> [Exercise description]: Pick out each line below containing "required".

(Items from a data source)

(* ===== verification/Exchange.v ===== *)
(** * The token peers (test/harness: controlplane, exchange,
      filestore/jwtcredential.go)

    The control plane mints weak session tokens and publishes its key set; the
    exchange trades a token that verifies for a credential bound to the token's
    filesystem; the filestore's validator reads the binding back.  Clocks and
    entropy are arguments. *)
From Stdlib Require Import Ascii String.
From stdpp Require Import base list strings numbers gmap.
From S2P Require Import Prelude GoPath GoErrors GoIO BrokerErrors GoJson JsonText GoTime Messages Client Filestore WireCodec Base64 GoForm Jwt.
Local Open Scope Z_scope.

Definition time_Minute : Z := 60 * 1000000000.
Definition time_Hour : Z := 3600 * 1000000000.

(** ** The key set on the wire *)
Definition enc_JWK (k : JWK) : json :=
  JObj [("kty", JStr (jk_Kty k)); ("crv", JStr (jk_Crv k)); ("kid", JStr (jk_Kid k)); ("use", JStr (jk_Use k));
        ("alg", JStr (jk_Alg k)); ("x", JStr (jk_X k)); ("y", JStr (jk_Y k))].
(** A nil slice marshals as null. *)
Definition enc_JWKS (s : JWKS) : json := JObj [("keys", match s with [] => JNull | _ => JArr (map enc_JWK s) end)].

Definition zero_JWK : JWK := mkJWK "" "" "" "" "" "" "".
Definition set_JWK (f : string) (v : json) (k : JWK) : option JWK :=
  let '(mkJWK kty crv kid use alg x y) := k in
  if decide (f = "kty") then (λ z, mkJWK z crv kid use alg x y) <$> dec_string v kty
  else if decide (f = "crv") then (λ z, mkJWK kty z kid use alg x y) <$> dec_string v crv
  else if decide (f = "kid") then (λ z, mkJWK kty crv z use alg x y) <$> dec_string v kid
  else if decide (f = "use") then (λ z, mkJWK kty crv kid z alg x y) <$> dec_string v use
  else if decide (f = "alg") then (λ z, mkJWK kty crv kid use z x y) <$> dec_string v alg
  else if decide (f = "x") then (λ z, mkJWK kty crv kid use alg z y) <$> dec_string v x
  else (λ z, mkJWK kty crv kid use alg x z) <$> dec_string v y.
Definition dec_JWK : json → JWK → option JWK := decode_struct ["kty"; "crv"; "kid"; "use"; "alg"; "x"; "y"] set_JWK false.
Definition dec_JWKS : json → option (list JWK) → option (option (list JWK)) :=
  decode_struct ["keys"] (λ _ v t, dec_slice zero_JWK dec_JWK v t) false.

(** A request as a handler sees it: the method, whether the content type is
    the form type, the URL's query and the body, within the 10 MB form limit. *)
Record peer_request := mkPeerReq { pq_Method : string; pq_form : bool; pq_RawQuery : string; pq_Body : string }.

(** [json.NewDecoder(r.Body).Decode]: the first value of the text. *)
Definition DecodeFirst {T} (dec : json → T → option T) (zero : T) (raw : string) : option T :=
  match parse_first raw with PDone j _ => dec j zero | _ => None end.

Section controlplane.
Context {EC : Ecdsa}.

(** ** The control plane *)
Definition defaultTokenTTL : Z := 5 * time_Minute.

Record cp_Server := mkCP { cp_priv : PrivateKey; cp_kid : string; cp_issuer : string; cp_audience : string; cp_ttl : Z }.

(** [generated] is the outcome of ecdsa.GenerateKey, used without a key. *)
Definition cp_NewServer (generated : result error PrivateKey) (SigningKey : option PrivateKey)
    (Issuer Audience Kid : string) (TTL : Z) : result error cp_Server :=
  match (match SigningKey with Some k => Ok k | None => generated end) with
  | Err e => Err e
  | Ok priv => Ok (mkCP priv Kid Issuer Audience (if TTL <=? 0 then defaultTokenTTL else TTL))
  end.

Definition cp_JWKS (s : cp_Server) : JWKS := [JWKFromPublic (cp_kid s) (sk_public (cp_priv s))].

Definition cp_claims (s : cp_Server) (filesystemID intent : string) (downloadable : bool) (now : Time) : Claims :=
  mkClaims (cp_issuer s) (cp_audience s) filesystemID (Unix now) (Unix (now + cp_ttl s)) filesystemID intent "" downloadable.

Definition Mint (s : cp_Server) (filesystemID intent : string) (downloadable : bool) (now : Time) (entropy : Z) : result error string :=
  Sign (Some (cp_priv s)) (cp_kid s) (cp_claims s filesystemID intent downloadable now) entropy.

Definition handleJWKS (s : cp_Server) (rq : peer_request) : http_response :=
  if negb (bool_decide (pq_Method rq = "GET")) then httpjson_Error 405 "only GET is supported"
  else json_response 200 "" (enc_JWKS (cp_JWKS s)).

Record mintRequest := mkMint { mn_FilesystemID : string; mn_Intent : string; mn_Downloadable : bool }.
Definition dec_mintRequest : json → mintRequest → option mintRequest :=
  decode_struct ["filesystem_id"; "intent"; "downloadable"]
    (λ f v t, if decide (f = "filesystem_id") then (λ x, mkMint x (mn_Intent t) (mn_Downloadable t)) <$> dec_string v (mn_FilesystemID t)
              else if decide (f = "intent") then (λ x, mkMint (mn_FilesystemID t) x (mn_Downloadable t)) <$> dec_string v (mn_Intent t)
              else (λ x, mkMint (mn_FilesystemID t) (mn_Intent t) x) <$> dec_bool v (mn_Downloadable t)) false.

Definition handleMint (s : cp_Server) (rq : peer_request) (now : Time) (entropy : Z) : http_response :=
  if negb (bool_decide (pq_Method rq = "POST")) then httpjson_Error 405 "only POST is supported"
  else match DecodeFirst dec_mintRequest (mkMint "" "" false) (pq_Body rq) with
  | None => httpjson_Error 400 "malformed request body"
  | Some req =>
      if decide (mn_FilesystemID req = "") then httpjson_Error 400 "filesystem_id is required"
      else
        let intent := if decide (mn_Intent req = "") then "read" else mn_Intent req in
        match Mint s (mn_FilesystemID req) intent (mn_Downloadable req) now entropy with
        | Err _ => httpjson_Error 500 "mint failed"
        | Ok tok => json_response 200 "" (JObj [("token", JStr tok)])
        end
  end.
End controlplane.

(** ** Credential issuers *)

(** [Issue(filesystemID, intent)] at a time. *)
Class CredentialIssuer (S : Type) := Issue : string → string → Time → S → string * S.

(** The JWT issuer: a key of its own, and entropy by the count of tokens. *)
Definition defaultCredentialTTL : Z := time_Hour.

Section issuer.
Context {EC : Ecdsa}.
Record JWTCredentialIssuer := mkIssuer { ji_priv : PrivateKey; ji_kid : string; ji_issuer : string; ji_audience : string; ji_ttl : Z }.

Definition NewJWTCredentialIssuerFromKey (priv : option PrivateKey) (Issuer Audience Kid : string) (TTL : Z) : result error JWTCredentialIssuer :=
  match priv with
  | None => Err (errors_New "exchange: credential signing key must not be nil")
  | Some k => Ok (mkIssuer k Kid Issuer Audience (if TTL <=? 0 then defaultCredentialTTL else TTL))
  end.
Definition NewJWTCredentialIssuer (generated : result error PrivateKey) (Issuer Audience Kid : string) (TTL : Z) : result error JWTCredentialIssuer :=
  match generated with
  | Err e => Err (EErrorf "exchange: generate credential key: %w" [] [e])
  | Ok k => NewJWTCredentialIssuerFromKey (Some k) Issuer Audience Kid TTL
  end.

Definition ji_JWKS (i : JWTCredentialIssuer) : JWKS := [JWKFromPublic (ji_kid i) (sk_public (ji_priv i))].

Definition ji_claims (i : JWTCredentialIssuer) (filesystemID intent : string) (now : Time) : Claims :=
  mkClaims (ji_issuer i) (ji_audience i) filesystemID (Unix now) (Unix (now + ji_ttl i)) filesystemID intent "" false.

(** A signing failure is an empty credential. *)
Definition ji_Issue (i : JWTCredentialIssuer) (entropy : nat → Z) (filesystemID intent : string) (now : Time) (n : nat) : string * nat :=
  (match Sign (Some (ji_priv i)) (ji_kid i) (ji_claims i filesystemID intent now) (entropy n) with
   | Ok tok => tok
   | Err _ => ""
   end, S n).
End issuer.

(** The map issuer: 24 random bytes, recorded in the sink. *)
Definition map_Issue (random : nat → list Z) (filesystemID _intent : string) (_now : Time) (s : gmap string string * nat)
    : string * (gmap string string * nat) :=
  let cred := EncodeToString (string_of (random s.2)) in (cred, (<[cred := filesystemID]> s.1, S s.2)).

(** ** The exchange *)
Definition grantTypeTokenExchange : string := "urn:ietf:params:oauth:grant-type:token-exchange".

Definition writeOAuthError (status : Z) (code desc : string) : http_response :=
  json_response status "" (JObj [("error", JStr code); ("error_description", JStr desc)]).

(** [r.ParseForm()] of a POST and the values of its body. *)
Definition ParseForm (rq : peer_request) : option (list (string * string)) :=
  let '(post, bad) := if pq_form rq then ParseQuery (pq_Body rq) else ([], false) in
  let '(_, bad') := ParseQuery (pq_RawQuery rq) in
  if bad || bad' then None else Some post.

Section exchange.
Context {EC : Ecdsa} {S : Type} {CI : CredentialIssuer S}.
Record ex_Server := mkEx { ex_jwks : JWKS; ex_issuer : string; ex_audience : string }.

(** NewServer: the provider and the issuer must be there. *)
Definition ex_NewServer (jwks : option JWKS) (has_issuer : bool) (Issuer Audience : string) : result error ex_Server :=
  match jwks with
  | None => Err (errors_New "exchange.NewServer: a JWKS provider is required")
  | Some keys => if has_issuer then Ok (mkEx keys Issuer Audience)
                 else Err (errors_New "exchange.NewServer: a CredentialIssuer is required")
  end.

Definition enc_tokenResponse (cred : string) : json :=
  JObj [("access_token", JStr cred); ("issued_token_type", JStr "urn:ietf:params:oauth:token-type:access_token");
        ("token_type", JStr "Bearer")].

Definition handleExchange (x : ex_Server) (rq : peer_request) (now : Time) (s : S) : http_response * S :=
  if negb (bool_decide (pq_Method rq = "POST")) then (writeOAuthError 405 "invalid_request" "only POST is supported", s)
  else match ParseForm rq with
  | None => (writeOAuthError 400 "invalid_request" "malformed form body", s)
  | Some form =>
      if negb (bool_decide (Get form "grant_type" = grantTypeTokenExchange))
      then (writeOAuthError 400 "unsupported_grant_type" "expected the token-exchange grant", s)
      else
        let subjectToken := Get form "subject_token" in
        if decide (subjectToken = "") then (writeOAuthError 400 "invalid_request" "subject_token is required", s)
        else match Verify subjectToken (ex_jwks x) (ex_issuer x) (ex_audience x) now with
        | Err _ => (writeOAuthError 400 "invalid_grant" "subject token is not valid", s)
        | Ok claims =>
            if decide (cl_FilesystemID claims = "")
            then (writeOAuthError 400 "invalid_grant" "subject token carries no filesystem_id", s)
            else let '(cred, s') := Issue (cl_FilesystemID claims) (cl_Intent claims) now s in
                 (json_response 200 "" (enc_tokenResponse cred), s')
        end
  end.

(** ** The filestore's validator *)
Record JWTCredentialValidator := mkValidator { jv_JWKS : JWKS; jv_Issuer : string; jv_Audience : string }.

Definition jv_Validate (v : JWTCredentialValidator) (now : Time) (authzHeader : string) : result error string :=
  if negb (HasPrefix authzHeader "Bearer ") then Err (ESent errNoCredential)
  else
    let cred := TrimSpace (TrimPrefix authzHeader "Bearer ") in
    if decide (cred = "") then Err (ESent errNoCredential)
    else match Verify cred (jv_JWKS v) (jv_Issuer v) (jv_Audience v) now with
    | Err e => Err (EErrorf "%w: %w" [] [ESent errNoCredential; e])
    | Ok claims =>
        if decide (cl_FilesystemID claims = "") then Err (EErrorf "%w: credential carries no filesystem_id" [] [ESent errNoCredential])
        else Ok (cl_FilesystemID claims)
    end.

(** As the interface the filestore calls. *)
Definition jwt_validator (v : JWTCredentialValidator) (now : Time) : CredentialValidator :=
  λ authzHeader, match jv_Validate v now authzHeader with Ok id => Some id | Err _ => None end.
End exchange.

==

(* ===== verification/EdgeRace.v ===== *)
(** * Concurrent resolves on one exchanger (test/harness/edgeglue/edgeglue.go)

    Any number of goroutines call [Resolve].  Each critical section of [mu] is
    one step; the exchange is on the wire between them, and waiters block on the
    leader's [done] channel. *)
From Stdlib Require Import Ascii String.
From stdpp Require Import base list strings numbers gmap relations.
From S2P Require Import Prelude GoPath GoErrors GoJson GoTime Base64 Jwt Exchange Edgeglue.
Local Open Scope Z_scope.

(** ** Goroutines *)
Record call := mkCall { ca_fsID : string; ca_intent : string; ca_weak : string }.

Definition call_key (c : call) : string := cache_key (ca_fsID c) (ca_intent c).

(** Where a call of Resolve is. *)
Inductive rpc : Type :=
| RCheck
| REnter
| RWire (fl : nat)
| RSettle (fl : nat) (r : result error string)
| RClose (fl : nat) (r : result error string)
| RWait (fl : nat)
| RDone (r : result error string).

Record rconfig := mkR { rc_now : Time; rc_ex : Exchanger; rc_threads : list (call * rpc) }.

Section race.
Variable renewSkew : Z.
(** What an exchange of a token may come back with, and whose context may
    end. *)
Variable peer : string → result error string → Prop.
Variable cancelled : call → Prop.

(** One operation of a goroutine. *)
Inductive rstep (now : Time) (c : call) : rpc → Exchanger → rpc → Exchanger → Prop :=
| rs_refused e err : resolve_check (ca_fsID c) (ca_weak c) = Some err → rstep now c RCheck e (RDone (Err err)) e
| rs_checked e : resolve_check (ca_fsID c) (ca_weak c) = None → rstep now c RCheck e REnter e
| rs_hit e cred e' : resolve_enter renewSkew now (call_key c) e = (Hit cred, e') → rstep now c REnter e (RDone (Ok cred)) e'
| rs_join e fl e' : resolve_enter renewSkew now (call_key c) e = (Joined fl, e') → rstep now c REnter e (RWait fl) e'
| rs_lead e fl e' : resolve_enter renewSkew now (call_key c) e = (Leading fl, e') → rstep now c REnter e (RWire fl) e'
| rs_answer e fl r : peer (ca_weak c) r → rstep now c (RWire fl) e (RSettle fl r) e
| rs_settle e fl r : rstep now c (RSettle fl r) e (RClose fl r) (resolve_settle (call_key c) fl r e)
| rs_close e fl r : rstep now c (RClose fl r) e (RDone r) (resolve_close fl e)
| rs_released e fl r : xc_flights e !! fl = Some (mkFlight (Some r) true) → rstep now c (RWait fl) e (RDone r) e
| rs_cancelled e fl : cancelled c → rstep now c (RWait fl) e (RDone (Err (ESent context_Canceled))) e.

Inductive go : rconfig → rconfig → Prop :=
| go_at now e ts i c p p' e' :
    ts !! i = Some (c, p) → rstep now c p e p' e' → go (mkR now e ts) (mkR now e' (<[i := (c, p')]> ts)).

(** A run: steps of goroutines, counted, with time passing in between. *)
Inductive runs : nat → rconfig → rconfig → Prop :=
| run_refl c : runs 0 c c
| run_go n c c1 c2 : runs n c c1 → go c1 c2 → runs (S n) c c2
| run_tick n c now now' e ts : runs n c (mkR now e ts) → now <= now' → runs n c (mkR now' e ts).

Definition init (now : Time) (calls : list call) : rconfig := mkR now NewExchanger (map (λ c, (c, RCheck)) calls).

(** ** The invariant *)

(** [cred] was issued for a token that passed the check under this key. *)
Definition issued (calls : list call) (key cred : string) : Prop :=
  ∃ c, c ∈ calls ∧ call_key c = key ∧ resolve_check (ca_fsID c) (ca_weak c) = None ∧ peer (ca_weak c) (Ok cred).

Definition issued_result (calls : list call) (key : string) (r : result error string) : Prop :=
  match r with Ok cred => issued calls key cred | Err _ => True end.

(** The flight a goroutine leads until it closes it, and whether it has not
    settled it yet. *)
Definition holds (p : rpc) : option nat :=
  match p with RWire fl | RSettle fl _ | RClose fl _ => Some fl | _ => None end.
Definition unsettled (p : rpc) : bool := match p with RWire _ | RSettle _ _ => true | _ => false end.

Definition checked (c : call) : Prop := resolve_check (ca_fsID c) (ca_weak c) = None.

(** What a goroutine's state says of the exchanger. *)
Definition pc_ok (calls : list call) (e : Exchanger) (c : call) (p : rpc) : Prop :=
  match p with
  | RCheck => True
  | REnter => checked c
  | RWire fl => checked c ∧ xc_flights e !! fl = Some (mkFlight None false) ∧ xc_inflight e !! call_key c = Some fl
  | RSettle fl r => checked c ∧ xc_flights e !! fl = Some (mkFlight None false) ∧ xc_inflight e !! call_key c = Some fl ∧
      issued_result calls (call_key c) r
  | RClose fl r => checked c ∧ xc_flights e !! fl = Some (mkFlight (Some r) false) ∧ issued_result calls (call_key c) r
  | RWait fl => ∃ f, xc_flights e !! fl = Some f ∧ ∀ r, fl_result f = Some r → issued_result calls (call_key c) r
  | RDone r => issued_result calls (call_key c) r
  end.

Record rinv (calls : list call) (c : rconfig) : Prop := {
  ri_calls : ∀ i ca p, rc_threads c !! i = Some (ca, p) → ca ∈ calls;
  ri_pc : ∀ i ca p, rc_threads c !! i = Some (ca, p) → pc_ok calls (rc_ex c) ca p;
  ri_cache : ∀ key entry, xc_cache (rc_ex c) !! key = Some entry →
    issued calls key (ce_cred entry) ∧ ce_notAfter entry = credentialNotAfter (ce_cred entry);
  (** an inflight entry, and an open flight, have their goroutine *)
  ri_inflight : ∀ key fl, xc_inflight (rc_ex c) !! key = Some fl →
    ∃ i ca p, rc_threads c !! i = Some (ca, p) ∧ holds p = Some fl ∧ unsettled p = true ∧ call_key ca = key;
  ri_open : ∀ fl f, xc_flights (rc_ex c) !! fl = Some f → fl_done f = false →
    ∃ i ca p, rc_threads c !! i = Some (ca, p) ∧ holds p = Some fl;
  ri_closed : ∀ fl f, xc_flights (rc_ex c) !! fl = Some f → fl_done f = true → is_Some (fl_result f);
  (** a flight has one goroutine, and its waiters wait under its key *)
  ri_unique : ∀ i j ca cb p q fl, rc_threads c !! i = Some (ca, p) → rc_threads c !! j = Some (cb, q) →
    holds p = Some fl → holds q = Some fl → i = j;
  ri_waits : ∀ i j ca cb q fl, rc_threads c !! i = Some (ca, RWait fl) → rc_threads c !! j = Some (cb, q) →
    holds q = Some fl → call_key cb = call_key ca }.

==

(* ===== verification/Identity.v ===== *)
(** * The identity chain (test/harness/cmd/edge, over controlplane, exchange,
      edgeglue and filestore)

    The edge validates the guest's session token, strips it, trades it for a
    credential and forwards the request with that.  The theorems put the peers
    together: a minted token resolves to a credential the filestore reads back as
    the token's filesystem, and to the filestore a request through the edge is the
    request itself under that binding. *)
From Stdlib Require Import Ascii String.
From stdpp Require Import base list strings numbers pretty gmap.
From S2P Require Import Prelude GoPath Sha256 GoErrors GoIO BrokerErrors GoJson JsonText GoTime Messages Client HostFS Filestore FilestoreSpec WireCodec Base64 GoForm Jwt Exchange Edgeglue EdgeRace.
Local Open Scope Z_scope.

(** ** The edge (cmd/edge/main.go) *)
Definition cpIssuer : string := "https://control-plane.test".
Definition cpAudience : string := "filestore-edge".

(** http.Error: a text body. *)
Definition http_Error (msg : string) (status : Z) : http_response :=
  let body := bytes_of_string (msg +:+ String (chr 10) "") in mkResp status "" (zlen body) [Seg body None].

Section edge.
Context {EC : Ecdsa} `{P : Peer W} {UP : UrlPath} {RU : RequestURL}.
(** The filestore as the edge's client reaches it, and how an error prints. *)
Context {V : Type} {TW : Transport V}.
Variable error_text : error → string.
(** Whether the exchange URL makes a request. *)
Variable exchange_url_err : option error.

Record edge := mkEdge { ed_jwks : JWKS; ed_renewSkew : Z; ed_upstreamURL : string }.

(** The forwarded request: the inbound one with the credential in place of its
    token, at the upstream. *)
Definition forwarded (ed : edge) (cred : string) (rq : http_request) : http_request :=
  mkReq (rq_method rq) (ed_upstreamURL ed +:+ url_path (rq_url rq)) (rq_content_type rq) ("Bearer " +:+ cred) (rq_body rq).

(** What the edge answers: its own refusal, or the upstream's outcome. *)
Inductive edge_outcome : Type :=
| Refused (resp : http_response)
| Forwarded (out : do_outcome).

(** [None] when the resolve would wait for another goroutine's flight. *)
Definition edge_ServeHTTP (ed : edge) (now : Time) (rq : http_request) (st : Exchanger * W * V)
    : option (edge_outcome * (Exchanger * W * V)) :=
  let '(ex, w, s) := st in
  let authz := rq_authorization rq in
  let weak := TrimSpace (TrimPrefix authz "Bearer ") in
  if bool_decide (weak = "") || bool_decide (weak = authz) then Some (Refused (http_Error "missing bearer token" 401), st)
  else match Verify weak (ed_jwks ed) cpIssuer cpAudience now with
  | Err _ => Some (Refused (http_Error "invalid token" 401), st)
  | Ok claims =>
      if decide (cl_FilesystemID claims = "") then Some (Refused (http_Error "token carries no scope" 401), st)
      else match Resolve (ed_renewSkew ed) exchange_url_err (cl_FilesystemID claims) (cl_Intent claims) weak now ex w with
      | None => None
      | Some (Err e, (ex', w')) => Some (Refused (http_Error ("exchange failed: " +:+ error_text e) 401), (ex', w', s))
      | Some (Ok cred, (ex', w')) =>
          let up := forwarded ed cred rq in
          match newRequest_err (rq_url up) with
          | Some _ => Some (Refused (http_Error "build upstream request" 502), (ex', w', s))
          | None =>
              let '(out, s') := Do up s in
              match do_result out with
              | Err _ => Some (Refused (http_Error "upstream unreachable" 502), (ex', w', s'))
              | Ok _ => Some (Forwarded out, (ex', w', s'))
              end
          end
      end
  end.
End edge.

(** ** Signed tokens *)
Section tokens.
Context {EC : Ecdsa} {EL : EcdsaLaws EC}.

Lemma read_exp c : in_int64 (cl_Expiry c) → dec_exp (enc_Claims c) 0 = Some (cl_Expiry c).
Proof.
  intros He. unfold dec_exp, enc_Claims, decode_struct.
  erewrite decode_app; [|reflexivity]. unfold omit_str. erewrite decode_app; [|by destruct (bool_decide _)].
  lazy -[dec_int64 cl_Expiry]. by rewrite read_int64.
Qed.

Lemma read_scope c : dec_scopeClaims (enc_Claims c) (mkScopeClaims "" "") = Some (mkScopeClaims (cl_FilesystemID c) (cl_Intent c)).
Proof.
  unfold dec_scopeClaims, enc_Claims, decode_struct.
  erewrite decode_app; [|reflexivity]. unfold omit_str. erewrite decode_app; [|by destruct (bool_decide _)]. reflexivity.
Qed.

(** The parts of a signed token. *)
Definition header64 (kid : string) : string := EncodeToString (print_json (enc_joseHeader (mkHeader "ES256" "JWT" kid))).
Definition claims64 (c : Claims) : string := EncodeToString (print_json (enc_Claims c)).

> [Finished task]:
      if decide (mn_FilesystemID req = "") then httpjson_Error 400 "filesystem_id is required"
  | None => Err (errors_New "exchange.NewServer: a JWKS provider is required")
                 else Err (errors_New "exchange.NewServer: a CredentialIssuer is required")
        if decide (subjectToken = "") then (writeOAuthError 400 "invalid_request" "subject_token is required", s)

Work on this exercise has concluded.